Estas objeciones hechas a Wells son graves; pero hechas a cualquiera de los escritores que toman la realidad bruta o la historia bruta o la naturaleza bruta para sus obras, exigirían un tono de desprecio. Sirven, desde el punto de vista de mi limitado propósito de ahora, para invalidar de arriba abajo una concepción pobre e ingenua de la realidad, que es la que priva en las letras de todos los tiempos, excepto en algunos casos excepcionales. De ahí que las profecías de Wells no hayan fallado, hablando con propiedad, sino que fallaba su concepción restringida y teúrgica de la vida y del hombre, que no le pertenecía sino que la tomó de cualquier libro de texto con visación oficial. Esto se manifiesta claramente en La Ciencia de la Vida, escrita en colaboración con su hijo y con Julián Huxley, y en el Bosquejo de la Historia. En vano aseveró que los descubrimientos de las ciencias, con su exploración en lo maravilloso, reemplazarían a los cuentos de hadas, reconstruyendo un mundo mejor: ese mundo mejor y ese reinado de lo maravilloso no serán posibles sin un ajuste del mundo mental del hombre al mundo de los símbolos que representa al mundo real y cuya conexión es muy imperfecta. El animal humano destruiría esos descubrimientos o los utilizaría para su propia destrucción, pues para el disfrute en masa de tales divinos beneficios está aún en la etapa del homo-no-sapiens.

El otro aspecto, menos importante, de la producción de Wells: el exclusivamente literario, es de mayor superficialidad. Sus asuntos inspirados en la vida corriente penetran apenas en los tejidos profundos de los problemas humanos. Es verdad que se encaminó a dilucidar los conflictos trágicos de las relaciones sexuales, pero dió a esos problemas una dimensión de latitud, circunscribiéndolos al aspecto social o conyugal, con múltiples derivaciones. E¿ natural que Henry James y Joseph Conrad lo contemplaran como a una criatura en la tarea de descender a las profundidades de la psique y de los laberintos de la psicología glandular.

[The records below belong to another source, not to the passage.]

(* ===== verification/CancelToken.v ===== *)
(** The cancellation token of a transfer (crates/envoix-transfer/src/lib.rs,
    [TransferCancelToken]): two atomic flags and a [tokio::sync::Notify], used by
    concurrent tasks, as a state machine over their atomic operations.

    [Notify::notify_waiters] wakes the [Notified] futures that exist when it
    runs and leaves nothing behind for later ones. *)

From stdpp Require Import prelude.
From Stdlib Require Import ZArith Lia.
From S2P Require Import Prelude.

Local Open Scope nat_scope.

(** Where a task that awaits [cancelled] is: before the flag is read, after it
    was read as false, holding a [Notified] future, or returned. *)
Inductive WaiterPc := BeforeCheck | Checked | Waiting | Returned.

(** [notifying] counts the calls of [cancel] between their swap and
    [notify_waiters]; [pausing] the calls of [pause] that stored their flag and
    have yet to cancel. *)
Record CancelState := mkCancel {
  cancelled : bool;
  paused : bool;
  notifying : nat;
  pausing : nat;
  waiter : WaiterPc;
}.

Definition token_new : CancelState := mkCancel false false 0 0 BeforeCheck.

(** [cancelled.swap(true)], and the decision to notify. *)
Definition cancel_swap (st : CancelState) : CancelState :=
  if cancelled st then st
  else mkCancel true (paused st) (S (notifying st)) (pausing st) (waiter st).

(** [notify.notify_waiters()] *)
Definition notify_waiters (st : CancelState) : CancelState :=
  mkCancel (cancelled st) (paused st) (pred (notifying st)) (pausing st)
    (match waiter st with Waiting => Returned | pc => pc end).

(** [paused.store(true)] *)
Definition pause_store (st : CancelState) : CancelState :=
  mkCancel (cancelled st) true (notifying st) (S (pausing st)) (waiter st).

(** The call of [cancel] inside [pause]. *)
Definition pause_cancel (st : CancelState) : CancelState :=
  cancel_swap (mkCancel (cancelled st) (paused st) (notifying st) (pred (pausing st)) (waiter st)).

Definition set_waiter_pc (pc : WaiterPc) (st : CancelState) : CancelState :=
  mkCancel (cancelled st) (paused st) (notifying st) (pausing st) pc.

(** The two operations of [cancelled]: the load, and the creation of the
    [Notified] future it then awaits. *)
Definition wait_check (st : CancelState) : CancelState :=
  set_waiter_pc (if cancelled st then Returned else Checked) st.
Definition wait_register (st : CancelState) : CancelState := set_waiter_pc Waiting st.

(** [may_cancel]: whether some task calls [cancel] directly. *)
Inductive token_step (may_cancel : bool) : CancelState -> CancelState -> Prop :=
| tok_cancel st : may_cancel = true -> token_step may_cancel st (cancel_swap st)
| tok_notify st : 0 < notifying st -> token_step may_cancel st (notify_waiters st)
| tok_pause st : token_step may_cancel st (pause_store st)
| tok_pause_cancel st : 0 < pausing st -> token_step may_cancel st (pause_cancel st)
| tok_check st : waiter st = BeforeCheck -> token_step may_cancel st (wait_check st)
| tok_register st : waiter st = Checked -> token_step may_cancel st (wait_register st).

Definition token_reachable (may_cancel : bool) (st : CancelState) : Prop :=
  rtc (token_step may_cancel) token_new st.

(** ** Lost wake-ups *)

(** The token is cancelled, nobody will notify any more, and the waiter is past
    its check. *)
Definition lost (st : CancelState) : Prop :=
  cancelled st = true /\ notifying st = 0 /\ (waiter st = Checked \/ waiter st = Waiting).

Lemma cancel_swap_set st : cancelled st = true -> cancel_swap st = st.
Proof. intros H. unfold cancel_swap. by rewrite H. Qed.

Lemma lost_step may_cancel st st' : lost st -> token_step may_cancel st st' -> lost st'.
Proof.
  intros (Hc & Hn & Hw) Hstep. unfold lost. destruct Hstep; cbn.
  - rewrite cancel_swap_set by done. auto.
  - lia.
  - auto.
  - unfold pause_cancel. rewrite cancel_swap_set by done. cbn. auto.
  - destruct Hw; congruence.
  - auto.
Qed.

Lemma lost_forever may_cancel st st' :
  lost st -> rtc (token_step may_cancel) st st' -> waiter st' <> Returned.
Proof.
  intros Hl Hr. assert (Hl' : lost st').
  { revert Hl. induction Hr as [|x y z Hxy _ IH]; [done|]. intros Hx. eauto using lost_step. }
  destruct Hl' as (_ & _ & [Hw|Hw]); by rewrite Hw.
Qed.

(** C35. A cancellation can be missed: a task that awaits [cancelled] reads the
    flag before it creates its [Notified] future, so a whole [cancel] in between
    leaves it waiting on a cancelled token, and no later call of [cancel] or
    [pause] ever wakes it. *)
Theorem cancel_lost_wakeup :
  exists st, token_reachable true st /\ cancelled st = true /\ waiter st = Waiting /\
    forall st', rtc (token_step true) st st' -> waiter st' = Waiting.
Proof.
  exists (wait_register (notify_waiters (cancel_swap (wait_check token_new)))).
  set (st := wait_register _). assert (Hlost : lost st) by (repeat split; by right).
  split; [|split; [done|split; [done|]]].
  - eapply rtc_r; [eapply rtc_r; [eapply rtc_r; [apply rtc_once|]|]|].
    + by apply tok_check.
    + by apply tok_cancel.
    + apply tok_notify. cbn. lia.
    + by apply tok_register.
  - intros st' Hr. assert (Hw : waiter st = Waiting) by done. clearbody st. revert Hlost Hw.
    induction Hr as [|x y z Hxy _ IH]; [done|]. intros Hl Hw.
    apply IH; [by eapply lost_step|]. destruct Hl as (Hc & Hn & _).
    destruct Hxy; cbn; try congruence; try lia.
    + by rewrite cancel_swap_set.
    + unfold pause_cancel. by rewrite cancel_swap_set.
Qed.

(** ** Pausing *)

Lemma pause_inv st :
  token_reachable false st ->
  (cancelled st = true -> paused st = true) /\ (0 < pausing st -> paused st = true).
Proof.
  intros H. pattern st. revert st H. apply rtc_ind_r; [cbn; split; [done|lia]|].
  intros x y _ Hxy [IHc IHp]. destruct Hxy as [? [=]|st Hn|st|st Hp|st Hw|st Hw]; cbn; auto.
  unfold pause_cancel, cancel_swap. cbn. specialize (IHp Hp).
  destruct (cancelled st) eqn:Hc; cbn; rewrite IHp; auto.
Qed.

(** Only a cancelled token notifies, and only a cancelled token lets a waiter
    return. *)
Lemma returned_inv may_cancel st :
  token_reachable may_cancel st ->
  (0 < notifying st -> cancelled st = true) /\ (waiter st = Returned -> cancelled st = true).
Proof.
  intros H. pattern st. revert st H. apply rtc_ind_r; [cbn; split; [lia|done]|].
  intros x y _ Hxy [IHn IHw].
  destruct Hxy as [st _|st Hn|st|st Hp|st Hw|st Hw]; unfold pause_cancel, cancel_swap; cbn; auto.
  - destruct (cancelled st) eqn:Hc; cbn; auto.
  - destruct (cancelled st) eqn:Hc; cbn; auto.
  - split; [done|]. by destruct (cancelled st).
  - split; [done|]. by intros.
Qed.

(** A pause is never taken for a cancellation: [pause] sets its flag
    before it cancels, so while tasks only pause, whoever finds the token
    cancelled, or returns from [cancelled], finds [is_pause] true as well. *)
Theorem pause_seen_when_cancelled st :
  token_reachable false st -> cancelled st = true \/ waiter st = Returned -> paused st = true.
Proof.
  intros Hr Hc. destruct (pause_inv st Hr) as [Hp _]. destruct Hc as [Hc|Hw]; [by apply Hp|].
  apply Hp. by apply (returned_inv false st).
Qed.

El desdén que él experimentaba por Virginia Woolf debió de ser piedad en ésta para con él. No se explicaban cómo podía satisfacerse con un planteo elemental y un desarrollo cortical de esos problemas, o con sus excursiones de turista por el paisaje de la naturaleza y de la historia. Tales objeciones, que él recoge candorosa, honradamente en su Experimento de Autobiografía, penetraban hasta el centro mismo de su labor de escritor. Nos sorprende la admiración de Wells por Einstein y Freud, como no nos sorprende su no comprensión de Conrad y James, en la que hay mucho del propio descontento de si. Pues no fué Wells un hombre negado por completo a los valores del pensamiento y de la sensibilidad afinadas —bien templadas—, como lo demuestra el reconocimiento de los méritos de exactitud y fuerza que hallaba en Stephen Crane; sino que su obra estaba hecha, su reputación consolidada, su suerte echada y era imposible reconstituirse. Prefiere no mirar hacia atrás y continuar en su titánica empresa de no corregir sino de escribir de nuevo sobre los temas viejos .

Sólo así se explica esta página de autocrítica en que hay tanta indulgencia como compasión para consigo mismo: “Me he esforzado en ser preciso en la expresión cuando la precisión es importante, y algunos pasajes míos, las secciones preliminares del capítulo sobre “Cómo ha aprendido el hombre a pensar”, en El Trabajo, la Riqueza y la Felicidad de la Humanidad, por ejemplo, los rehice una docena de veces. Pero yo tengo la sensación de que la palabra feliz es una “gracia”, la gracia momentánea y caprichosa de los dioses, una llamita genial. No hay ejercicio que valga; no se puede escribir bien y enérgicamente, si de vez en cuando no se escribe mal, y la verdadera virtud del escritor es, como la divinidad, inalienable”. “Este esfuerzo incesante por componer una prosa brillante y “vivida” siempre traiciona su fin. Yo encuentro que mucho de la obra de Conrad es opresiva y demasiado trabajada, como una tarasca india, y sólo en ciertos pasajes de algunos de sus cuentos me parece que su labor adquiere el nivel del vigor desnudo de Stephen Crane”. “Todas estas charlas que sostuve con Conrad, con Hueffer y con James sobre la palabra exacta y la expresión perfecta; sobre lo que debe escribirse y no debe escribirse, me fatigaban sobremanera, me llevaban a una actitud interrogativa y defensiva. No pretendo decir que yo veía completamente clara la cuestión, que no fui arrastrado por su crítica, y que no fluctué ni me esforcé por levantarme sobre sus normas misteriosas, elusivas y sin sistemas. —“Yo soy un periodista —declara—; no quiero jugar al “artista”. Si a veces aparezco como artista es por capricho de los dioses. Yo soy un periodista siempre y lo que escribo es para ahora y sé que morirá en seguida. Desde entonces me he aferrado a esta declaración. Escribo lo mismo que ando, porque quiero llegar a alguna parte, y escribo tan correcto como puedo, de la misma manera que ando tan correctamente como me es posible, porque esta es la mejor manera de llegar a algún sitio”.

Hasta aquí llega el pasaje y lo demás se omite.